*** Provided records ***
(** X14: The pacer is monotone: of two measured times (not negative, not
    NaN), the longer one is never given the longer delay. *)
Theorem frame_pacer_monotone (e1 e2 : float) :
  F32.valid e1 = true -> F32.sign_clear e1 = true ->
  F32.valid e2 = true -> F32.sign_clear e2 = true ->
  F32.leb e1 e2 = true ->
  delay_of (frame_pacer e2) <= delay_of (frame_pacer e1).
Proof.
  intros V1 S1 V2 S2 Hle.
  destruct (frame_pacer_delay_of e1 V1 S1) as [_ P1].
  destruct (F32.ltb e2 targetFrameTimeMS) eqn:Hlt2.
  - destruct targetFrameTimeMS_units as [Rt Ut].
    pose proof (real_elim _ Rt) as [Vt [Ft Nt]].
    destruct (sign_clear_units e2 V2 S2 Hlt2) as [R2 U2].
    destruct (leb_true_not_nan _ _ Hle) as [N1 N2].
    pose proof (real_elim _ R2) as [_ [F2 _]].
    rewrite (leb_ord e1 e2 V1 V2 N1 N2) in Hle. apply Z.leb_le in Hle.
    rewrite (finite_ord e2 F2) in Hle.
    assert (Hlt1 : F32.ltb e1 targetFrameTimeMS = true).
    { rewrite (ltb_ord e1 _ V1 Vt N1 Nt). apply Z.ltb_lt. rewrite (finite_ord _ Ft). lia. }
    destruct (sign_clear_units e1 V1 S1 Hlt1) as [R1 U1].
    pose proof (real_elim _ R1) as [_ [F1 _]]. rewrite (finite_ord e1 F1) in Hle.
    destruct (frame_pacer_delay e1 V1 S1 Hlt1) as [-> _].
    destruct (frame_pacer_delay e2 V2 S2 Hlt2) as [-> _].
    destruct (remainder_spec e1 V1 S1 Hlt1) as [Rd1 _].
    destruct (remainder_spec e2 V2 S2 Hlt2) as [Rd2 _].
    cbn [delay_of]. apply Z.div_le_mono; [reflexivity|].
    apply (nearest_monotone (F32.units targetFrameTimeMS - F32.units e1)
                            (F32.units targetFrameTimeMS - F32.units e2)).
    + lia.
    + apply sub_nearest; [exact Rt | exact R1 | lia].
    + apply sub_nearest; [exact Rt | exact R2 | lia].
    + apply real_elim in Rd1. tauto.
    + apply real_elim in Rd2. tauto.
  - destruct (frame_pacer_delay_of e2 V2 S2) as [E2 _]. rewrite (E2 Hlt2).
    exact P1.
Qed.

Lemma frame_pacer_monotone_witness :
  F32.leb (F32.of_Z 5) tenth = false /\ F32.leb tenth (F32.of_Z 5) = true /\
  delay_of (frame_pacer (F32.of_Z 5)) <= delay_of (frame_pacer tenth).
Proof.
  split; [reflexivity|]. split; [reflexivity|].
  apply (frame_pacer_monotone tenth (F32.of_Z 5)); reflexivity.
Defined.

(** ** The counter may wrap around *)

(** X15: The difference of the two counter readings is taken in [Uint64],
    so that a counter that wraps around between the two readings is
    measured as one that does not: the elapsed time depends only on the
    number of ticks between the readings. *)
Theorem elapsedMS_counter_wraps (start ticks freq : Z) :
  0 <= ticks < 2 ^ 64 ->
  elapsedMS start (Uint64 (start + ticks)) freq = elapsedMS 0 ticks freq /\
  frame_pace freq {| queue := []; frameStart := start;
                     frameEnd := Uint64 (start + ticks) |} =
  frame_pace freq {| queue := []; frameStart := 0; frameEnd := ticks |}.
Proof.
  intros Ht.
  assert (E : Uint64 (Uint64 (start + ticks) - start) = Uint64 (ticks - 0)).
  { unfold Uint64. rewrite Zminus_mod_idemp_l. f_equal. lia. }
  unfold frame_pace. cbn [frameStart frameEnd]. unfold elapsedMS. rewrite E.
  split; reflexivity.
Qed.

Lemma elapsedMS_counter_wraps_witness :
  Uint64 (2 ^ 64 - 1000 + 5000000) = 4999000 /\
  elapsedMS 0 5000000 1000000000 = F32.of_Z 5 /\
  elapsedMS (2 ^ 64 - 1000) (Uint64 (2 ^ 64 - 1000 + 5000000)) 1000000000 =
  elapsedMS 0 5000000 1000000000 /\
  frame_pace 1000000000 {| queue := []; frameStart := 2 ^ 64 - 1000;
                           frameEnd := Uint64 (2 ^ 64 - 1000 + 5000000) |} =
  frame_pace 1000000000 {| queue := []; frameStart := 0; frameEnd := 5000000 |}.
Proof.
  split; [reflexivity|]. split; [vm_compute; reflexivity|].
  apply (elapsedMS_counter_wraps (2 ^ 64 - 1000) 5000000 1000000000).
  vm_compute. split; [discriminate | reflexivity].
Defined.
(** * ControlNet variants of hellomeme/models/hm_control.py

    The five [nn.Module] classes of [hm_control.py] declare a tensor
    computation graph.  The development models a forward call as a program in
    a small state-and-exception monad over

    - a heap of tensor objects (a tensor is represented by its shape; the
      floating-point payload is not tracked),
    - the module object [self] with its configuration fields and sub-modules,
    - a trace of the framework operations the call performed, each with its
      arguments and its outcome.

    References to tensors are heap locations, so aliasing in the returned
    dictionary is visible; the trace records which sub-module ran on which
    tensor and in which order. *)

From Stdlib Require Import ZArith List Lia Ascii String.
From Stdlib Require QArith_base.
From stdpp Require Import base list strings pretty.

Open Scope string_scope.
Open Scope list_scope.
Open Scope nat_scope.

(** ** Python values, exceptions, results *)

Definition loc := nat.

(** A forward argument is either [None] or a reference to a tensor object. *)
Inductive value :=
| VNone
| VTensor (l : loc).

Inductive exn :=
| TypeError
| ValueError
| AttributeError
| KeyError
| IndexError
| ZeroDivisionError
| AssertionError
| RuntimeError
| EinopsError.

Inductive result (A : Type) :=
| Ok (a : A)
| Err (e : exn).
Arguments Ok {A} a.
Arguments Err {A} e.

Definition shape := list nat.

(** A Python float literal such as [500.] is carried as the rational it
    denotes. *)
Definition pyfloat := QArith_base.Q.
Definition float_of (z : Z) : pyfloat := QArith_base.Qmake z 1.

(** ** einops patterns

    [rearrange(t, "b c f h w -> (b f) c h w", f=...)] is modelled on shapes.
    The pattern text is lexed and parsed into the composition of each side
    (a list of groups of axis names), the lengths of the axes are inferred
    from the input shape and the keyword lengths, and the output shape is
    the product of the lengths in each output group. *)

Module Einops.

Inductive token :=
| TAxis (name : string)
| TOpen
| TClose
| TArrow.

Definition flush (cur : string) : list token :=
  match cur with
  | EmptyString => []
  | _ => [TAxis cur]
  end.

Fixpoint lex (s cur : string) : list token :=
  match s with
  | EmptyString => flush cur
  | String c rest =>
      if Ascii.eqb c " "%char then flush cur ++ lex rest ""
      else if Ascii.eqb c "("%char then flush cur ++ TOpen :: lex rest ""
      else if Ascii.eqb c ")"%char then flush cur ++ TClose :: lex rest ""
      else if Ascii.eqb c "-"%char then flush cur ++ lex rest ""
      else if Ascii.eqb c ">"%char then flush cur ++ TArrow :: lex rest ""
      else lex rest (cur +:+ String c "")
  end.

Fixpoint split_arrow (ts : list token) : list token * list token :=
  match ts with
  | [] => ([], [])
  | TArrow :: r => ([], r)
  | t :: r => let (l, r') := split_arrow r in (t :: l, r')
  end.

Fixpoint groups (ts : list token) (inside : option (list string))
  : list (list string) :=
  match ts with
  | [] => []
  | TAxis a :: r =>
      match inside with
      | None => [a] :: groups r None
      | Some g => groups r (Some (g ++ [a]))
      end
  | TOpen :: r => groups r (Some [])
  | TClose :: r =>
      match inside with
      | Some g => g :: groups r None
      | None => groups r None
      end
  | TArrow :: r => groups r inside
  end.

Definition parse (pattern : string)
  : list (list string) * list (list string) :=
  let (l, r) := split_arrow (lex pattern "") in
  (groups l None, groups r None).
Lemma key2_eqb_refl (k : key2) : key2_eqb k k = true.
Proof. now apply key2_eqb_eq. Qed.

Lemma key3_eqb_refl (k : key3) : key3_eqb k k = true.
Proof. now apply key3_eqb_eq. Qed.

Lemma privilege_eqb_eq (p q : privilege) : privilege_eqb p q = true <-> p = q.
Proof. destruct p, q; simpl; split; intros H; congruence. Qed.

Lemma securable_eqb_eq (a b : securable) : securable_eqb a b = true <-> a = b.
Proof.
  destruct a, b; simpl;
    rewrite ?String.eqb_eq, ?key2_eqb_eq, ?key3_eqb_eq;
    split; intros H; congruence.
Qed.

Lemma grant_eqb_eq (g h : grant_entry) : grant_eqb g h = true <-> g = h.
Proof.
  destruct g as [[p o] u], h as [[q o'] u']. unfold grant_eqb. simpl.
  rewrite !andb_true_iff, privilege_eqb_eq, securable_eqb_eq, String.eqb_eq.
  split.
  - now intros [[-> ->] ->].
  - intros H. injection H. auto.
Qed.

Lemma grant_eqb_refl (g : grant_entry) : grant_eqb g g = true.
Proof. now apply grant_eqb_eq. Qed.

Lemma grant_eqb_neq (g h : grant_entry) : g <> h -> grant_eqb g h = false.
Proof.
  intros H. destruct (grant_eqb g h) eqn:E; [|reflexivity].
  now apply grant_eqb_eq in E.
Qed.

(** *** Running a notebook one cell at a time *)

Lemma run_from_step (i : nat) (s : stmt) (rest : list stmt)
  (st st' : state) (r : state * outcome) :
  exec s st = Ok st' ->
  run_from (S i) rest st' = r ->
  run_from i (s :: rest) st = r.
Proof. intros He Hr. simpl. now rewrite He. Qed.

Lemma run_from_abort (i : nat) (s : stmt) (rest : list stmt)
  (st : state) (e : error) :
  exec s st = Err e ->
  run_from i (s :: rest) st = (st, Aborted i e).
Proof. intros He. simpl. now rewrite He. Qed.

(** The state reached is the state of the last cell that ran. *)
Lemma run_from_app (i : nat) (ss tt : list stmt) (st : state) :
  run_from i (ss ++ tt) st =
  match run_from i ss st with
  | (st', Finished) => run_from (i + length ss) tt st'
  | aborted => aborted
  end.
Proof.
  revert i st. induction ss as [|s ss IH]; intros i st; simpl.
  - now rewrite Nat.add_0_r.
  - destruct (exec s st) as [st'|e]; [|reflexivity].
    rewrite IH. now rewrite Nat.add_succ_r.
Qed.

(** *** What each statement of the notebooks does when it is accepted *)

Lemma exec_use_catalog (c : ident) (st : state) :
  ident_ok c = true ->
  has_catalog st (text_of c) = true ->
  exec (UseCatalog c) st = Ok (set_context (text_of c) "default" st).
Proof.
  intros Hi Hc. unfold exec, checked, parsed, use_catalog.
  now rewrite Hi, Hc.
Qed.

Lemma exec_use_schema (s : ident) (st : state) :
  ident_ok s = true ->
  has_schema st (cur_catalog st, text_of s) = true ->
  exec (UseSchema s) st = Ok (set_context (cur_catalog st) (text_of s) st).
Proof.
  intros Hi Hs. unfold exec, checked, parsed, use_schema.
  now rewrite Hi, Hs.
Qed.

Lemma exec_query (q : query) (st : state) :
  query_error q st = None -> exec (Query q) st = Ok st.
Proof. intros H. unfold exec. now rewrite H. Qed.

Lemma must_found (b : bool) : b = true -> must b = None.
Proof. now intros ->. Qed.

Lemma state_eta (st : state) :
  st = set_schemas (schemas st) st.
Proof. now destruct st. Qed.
***
Find and copy each line above holding "Theorem".

Response to this task ::
Theorem frame_pacer_monotone (e1 e2 : float) :
Theorem elapsedMS_counter_wraps (start ticks freq : Z) :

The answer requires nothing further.